Молодой помощник Вильгельма налил в крошечную, что поместилась в двух пальцах, чашечку несколько капель отжима валерианы в надежде успокоить разыгравшееся сердцебиение кнехта Пауля. Другой ученик лейпцигского эскулапа обматывал Клауса, солдата, чей разговор с Паулем Пес пытался подслушать год назад, чистыми бинтами, пропитанными бальзамом мать-и-мачехи, шалфея и можжевельника. Служивый с ног до головы покрылся экземой и постоянно чесался.
А вот личному слуге хаускомтура повезло меньше. У него повыпадала добрая половина зубов, коих и без того осталось меньше десятка. При этом шаткие пеньки, каким посчастливилось уцелеть, мучила невыносимая боль. Недурно упитанный цирюльник из «Синего уха» уже стоял наготове. Злорадная улыбка на пухлом лице свидетельствовала о нестерпимом желании, наконец, перестать без дела зловеще клацать железными клещами и скорее пустить их в ход.
Гектор и сам не понял, как сумел увернуться от двух подгнивших резцов слуги, выпорхнувших с такой скоростью и силой, что запросто могли бы подбить не только голубя, но и орла. Уцелевшие зубы ожидала не менее плачевная участь. Новомодный зубной порошок – «рецепт из доброй старушки Ирландии, излечивший не одну сотню зубиков» – состоял из перемолотых костей мелкорогатого скота и улиточных панцирей. Самым обидным для больного оказалось то, что замешивался данный состав на моче котенка брадобрея.
Единственной новостью, которая хоть немножко порадовала Пса в тот злополучный час, стал сильнейший понос, скрутивший лопоухого вояку, отправившего прусса за лопухами. По иронии судьбы лопухи теперь требовались самому служебному. Он то и дело бегал в дальний угол дормитория, где обустроили отхожие места. С горечью наблюдая за такими муками, Вильгельм с досадой признал поражение. Даже весьма сильнодействующий в таких случаях взвар овса, пастушьей сумки, лапчатки, кровохлебки и зверобоя не подействовал. Последний, как уверял заезжий лекарь, отгонял все ведьмовские напасти.
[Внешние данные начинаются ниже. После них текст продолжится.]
(* ===== verification/Scheduler.v ===== *)
(** * pkg/scheduler/scheduler.go: the scheduler and its workers

    The whole run of the scheduler as a transition system: the main goroutine
    ([mainLoop] and its deferred drain loop), the worker goroutines, the channel
    [stoppedWorker], the wait group, the contexts, and [Stop].  [exec] performs
    one atomic action, named by a label that carries what the environment
    decides: the instances the broker lists, the results of [NewCollector] and
    [Collect], the iteration orders of Go's maps, which ready case a [select]
    takes.  Only the main goroutine touches [s.workers], so a refresh is one
    action.  A panic of the broker, a driver or a collector ends the process: such
    a label has no step.  Timers may fire at any moment, so the runs include those
    of every timing. *)

From S2P Require Import Prelude GoStrings Utils Metrics BrokerInfo Collector Config Worker.
From stdpp Require Import options.

Definition defaultRetryInterval : Z := 1000.
Definition defaultMaxRetries : Z := 3.
Definition defaultCollectorTimeout : Z := 15000.

Record Scheduler (W : Type) := mkScheduler {
  instanceRefreshInterval : Z;
  collectorRetryInterval : Z;
  collectorMaxRetries : Z;
  collectorTimeout : Z;
  metricsCollectorDrivers : gmap string (MetricsCollectorDriver W);
}.
Arguments mkScheduler {W}.
Arguments instanceRefreshInterval {W}.
Arguments collectorRetryInterval {W}.
Arguments collectorMaxRetries {W}.
Arguments collectorTimeout {W}.
Arguments metricsCollectorDrivers {W}.

Definition NewScheduler {W} (c : SchedulerConfig) : Scheduler W := {|
  instanceRefreshInterval := InstanceRefreshInterval c;
  collectorRetryInterval := default defaultRetryInterval (CollectorRetryIntervalMs c);
  collectorMaxRetries := default defaultMaxRetries (CollectorMaxRetries c);
  collectorTimeout := default defaultCollectorTimeout (CollectorTimeoutMs c);
  metricsCollectorDrivers := ∅;
|}.

Definition WithDriver {W} (s : Scheduler W) (drivers : list (MetricsCollectorDriver W)) : Scheduler W := {|
  instanceRefreshInterval := instanceRefreshInterval s;
  collectorRetryInterval := collectorRetryInterval s;
  collectorMaxRetries := collectorMaxRetries s;
  collectorTimeout := collectorTimeout s;
  metricsCollectorDrivers :=
    foldl (λ m driver, <[GetName driver := driver]> m) (metricsCollectorDrivers s) drivers;
|}.

(** ** State *)

(** Where a worker goroutine is in [run]: before [NewCollector]; blocked in the
    [select] with its error count and the duration its timer was last set to;
    inside [Collect]; returning, before the deferred [collector.Close()]; before
    the deferred [stopped <- w.id]; finished. *)
Inductive wpc :=
  | WNew
  | WLoop (errorCount timer : Z)
  | WCollecting (errorCount : Z)
  | WClosing
  | WSending
  | WDone.

Inductive coll_state := NotCreated | Opened | Closed.

Global Instance wpc_eq_dec : EqDecision wpc.
Proof. solve_decision. Defined.
Global Instance coll_state_eq_dec : EqDecision coll_state.
Proof. solve_decision. Defined.

Record proc := mkProc {
  p_worker : collectorWorker;
  p_pc : wpc;
  p_cancelled : bool;         (** its own context has been cancelled *)
  p_coll : coll_state;        (** its collector *)
}.
Definition pid (p : proc) : workerID := id (p_worker p).

Definition set_pc (c : wpc) (p : proc) : proc := mkProc (p_worker p) c (p_cancelled p) (p_coll p).
Definition set_coll (c : coll_state) (p : proc) : proc := mkProc (p_worker p) (p_pc p) (p_cancelled p) c.
Definition set_cancelled (p : proc) : proc := mkProc (p_worker p) (p_pc p) true (p_coll p).

(** The main goroutine: in the loop of [mainLoop], in its deferred drain loop,
    returned. *)
Inductive main_pc := MLoop | MDrain | MExited.
Global Instance main_pc_eq_dec : EqDecision main_pc.
Proof. solve_decision. Defined.

Record sys := mkSys {
  main : main_pc;
  workers : gmap workerID nat;     (** [s.workers]: the index of the goroutine *)
  workersRunning : Z;              (** the wait group's counter *)
  stoppedWorker : list workerID;   (** the channel's buffer, capacity 1 *)
  procs : list proc;               (** every worker goroutine ever started *)
  ctx_cancelled : bool;            (** the context of [Run] *)
  drain_timed_out : bool;
  stopping : bool;                 (** [Stop] has been called *)
  stop_returned : bool;
  emitted : list MetricEnvelope;
}.

(** After [Run] has created the context and closed [ready]. *)
Definition sys_init : sys := mkSys MLoop ∅ 0 [] [] false false false false [].

Definition set_procs (ps : list proc) (s : sys) : sys :=
  mkSys (main s) (workers s) (workersRunning s) (stoppedWorker s) ps (ctx_cancelled s)
    (drain_timed_out s) (stopping s) (stop_returned s) (emitted s).
Definition set_main (m : main_pc) (s : sys) : sys :=
  mkSys m (workers s) (workersRunning s) (stoppedWorker s) (procs s) (ctx_cancelled s)
    (drain_timed_out s) (stopping s) (stop_returned s) (emitted s).
Definition cancel_ctx (s : sys) : sys :=
  mkSys (main s) (workers s) (workersRunning s) (stoppedWorker s) (procs s) true
    (drain_timed_out s) (stopping s) (stop_returned s) (emitted s).
Definition set_chan (c : list workerID) (s : sys) : sys :=
  mkSys (main s) (workers s) (workersRunning s) c (procs s) (ctx_cancelled s)
    (drain_timed_out s) (stopping s) (stop_returned s) (emitted s).
Definition add_emitted (es : list MetricEnvelope) (s : sys) : sys :=
  mkSys (main s) (workers s) (workersRunning s) (stoppedWorker s) (procs s) (ctx_cancelled s)
    (drain_timed_out s) (stopping s) (stop_returned s) (emitted s ++ es).

(** ** Operations *)

Section scheduler.
Context {W : Type} (sch : Scheduler W) (int_overflow : Z).
Local Abbreviation drivers := (metricsCollectorDrivers sch).

(** The entries one instance adds to [desiredWorkerIDs], visiting the drivers
    in the order [names]. *)
Definition desired_for (names : list string) (i : InstanceInfo) : list (workerID * InstanceInfo) :=
  omap (λ name,
    d ← drivers !! name;
    if SliceContainsString (SupportedTypes d) (Type_ i)
    then Some (mkWorkerID name (GUID i), i) else None) names.

Definition desiredWorkerIDs (names : list string) (infos : list InstanceInfo)
  : gmap workerID InstanceInfo :=
  insert_all (infos ≫= desired_for names) ∅.

Definition startWorker (s : sys) (wid : workerID) (info : InstanceInfo) : sys :=
  let worker := mkWorker wid info
                  (from_option GetCollectInterval 0%Z (drivers !! Driver wid))
                  (collectorRetryInterval sch) (collectorMaxRetries sch) (collectorTimeout sch) in
  mkSys (main s) (<[wid := length (procs s)]> (workers s)) (workersRunning s + 1)
    (stoppedWorker s) (procs s ++ [mkProc worker WNew false NotCreated])
    (ctx_cancelled s) (drain_timed_out s) (stopping s) (stop_returned s) (emitted s).

(** [for id, instanceInfo := range desiredWorkerIDs { if !ok { startWorker } }] *)
Definition start_missing (des : gmap workerID InstanceInfo) (order : list workerID) (s : sys) : sys :=
  foldl (λ s wid,
    match workers s !! wid, des !! wid with
    | None, Some info => startWorker s wid info
    | _, _ => s
    end) s order.

(** [for id, worker := range s.workers { if !ok { worker.cancel() } }] *)
Definition cancel_one (des : gmap workerID InstanceInfo) (ps : list proc)
    (e : workerID * nat) : list proc :=
  match des !! e.1 with None => alter set_cancelled e.2 ps | Some _ => ps end.

Definition cancel_missing (des : gmap workerID InstanceInfo) (s : sys) : sys :=
  set_procs (foldl (cancel_one des) (procs s) (map_to_list (workers s))) s.

Definition refresh (names : list string) (order : list workerID) (infos : list InstanceInfo)
    (s : sys) : sys :=
  let des := desiredWorkerIDs names infos in
  cancel_missing des (start_missing des order s).

Definition deleteWorker (wid : workerID) (s : sys) : sys :=
  mkSys (main s) (delete wid (workers s)) (workersRunning s - 1) (stoppedWorker s) (procs s)
    (ctx_cancelled s) (drain_timed_out s) (stopping s) (stop_returned s) (emitted s).

Inductive label :=
  (** mainLoop *)
  | LRefresh (res : outcome (list InstanceInfo)) (names : list string) (order : list workerID)
  | LRecv
  | LSignal
  | LCtxDone
  | LDrainTimeout
  | LExit
  (** Stop *)
  | LStop
  | LStopReturn
  (** the [n]-th worker goroutine *)
  | LNew (n : nat) (res : outcome unit)
  | LTimer (n : nat)
  | LDone (n : nat)
  | LCollect (n : nat) (res : outcome (list Metric))
  | LClose (n : nat)
  | LSend (n : nat).

Definition recv (s : sys) : option sys :=
  match stoppedWorker s with
  | wid :: rest => Some (deleteWorker wid (set_chan rest s))
  | [] => None
  end.

Definition update (n : nat) (p : proc) (s : sys) : sys := set_procs (<[n := p]> (procs s)) s.

Definition reset_ns (acts : list action) : Z :=
  default 0%Z (last (omap (λ a, match a with TimerReset ns => Some ns | _ => None end) acts)).

Definition exec_worker (l : label) (n : nat) (p : proc) (s : sys) : option sys :=
  match l, p_pc p with
  | LNew _ res, WNew =>
      match res with
      | Ok _ => Some (update n (set_coll Opened (set_pc (WLoop 0 0) p)) s)
      | Err _ => Some (update n (set_pc WSending p) s)
      | Panic _ => None
      end
  | LTimer _, WLoop c _ => Some (update n (set_pc (WCollecting c) p) s)
  | LDone _, WLoop _ _ =>
      if p_cancelled p || ctx_cancelled s then Some (update n (set_pc WClosing p) s) else None
  | LCollect _ res, WCollecting c =>
      match res with
      | Panic _ => None
      | _ =>
          let '(next, acts) := on_collect int_overflow (p_worker p) c res in
          let pc := match next with Some c' => WLoop c' (reset_ns acts) | None => WClosing end in
          Some (add_emitted (omap emission acts) (update n (set_pc pc p) s))
      end
  | LClose _, WClosing => Some (update n (set_coll Closed (set_pc WSending p)) s)
  | LSend _, WSending =>
      if decide (length (stoppedWorker s) < 1)
      then Some (set_chan (stoppedWorker s ++ [pid p]) (update n (set_pc WDone p) s))
      else None
  | _, _ => None
  end.

Definition exec (l : label) (s : sys) : option sys :=
  match l with
  | LRefresh res names order =>
      if decide (main s = MLoop) then
        match res with
        | Err _ => Some s
        | Panic _ => None
        | Ok infos =>
            if decide (names ≡ₚ elements (dom drivers) ∧
                       order ≡ₚ elements (dom (desiredWorkerIDs names infos)))
            then Some (refresh names order infos s) else None
        end
      else None
  | LRecv =>
      if decide (main s = MLoop ∨ (main s = MDrain ∧ workers s ≠ ∅)) then recv s else None
  | LSignal => if decide (main s = MLoop) then Some (set_main MDrain (cancel_ctx s)) else None
  | LCtxDone =>
      if decide (main s = MLoop ∧ ctx_cancelled s = true) then Some (set_main MDrain s) else None
  | LDrainTimeout =>
      if decide (main s = MDrain ∧ workers s ≠ ∅ ∧ drain_timed_out s = false)
      then Some (mkSys (main s) (workers s) (workersRunning s) (stoppedWorker s) (procs s)
                   (ctx_cancelled s) true (stopping s) (stop_returned s) (emitted s))
      else None
  | LExit => if decide (main s = MDrain ∧ workers s = ∅) then Some (set_main MExited s) else None
  | LStop =>
      Some (mkSys (main s) (workers s) (workersRunning s) (stoppedWorker s) (procs s) true
              (drain_timed_out s) true (stop_returned s) (emitted s))
  | LStopReturn =>
      if decide (stopping s = true ∧ workersRunning s = 0%Z)
      then Some (mkSys (main s) (workers s) (workersRunning s) (stoppedWorker s) (procs s)
                   (ctx_cancelled s) (drain_timed_out s) (stopping s) true (emitted s))
      else None
  | LNew n _ | LTimer n | LDone n | LCollect n _ | LClose n | LSend n =>
      p ← procs s !! n; exec_worker l n p s
  end.

Definition run_trace (ls : list label) (s : sys) : option sys :=
  foldl (λ os l, os ≫= exec l) (Some s) ls.

Definition sched_step (s s' : sys) : Prop := ∃ l, exec l s = Some s'.
Definition sched_reachable : sys → Prop := rtc sched_step sys_init.
End scheduler.

(** [ListIntanceGUIDs] *)
Definition ListIntanceGUIDs (s : sys) : list string :=
  elements (set_map wInstanceGUID (dom (workers s)) : gset string).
Вдоволь насмотревшись, нанюхавшись и натерпевшись, Пес собрался было пробраться к лежанке Йоганна, но его плавным движением остановил Михаэль, пояснив, что больным больше всего требуется покой и забота Господа. К тому же здоровому человеку здесь делать нечего, потому как неизвестно, какую хворь он может подхватить в отмеченных злым провидением палатах.
Еще раз с жалостью взглянув на Йоганна и остальных, Гектор согласился с клириком. Действительно, заболевшие не испытывали потребности в разговоре с кем бы то ни было, кроме тех, кто в силах им помочь. Полубрат договорился встретиться с Михаэлем вечером за ужином и покинул казарму.
– Я предупреждал тебя, Пес. – Прусс уже подходил к Мюлентор, когда в ушах зазвучал встревоженный голос Бэзила. – Ты не захотел меня слушать.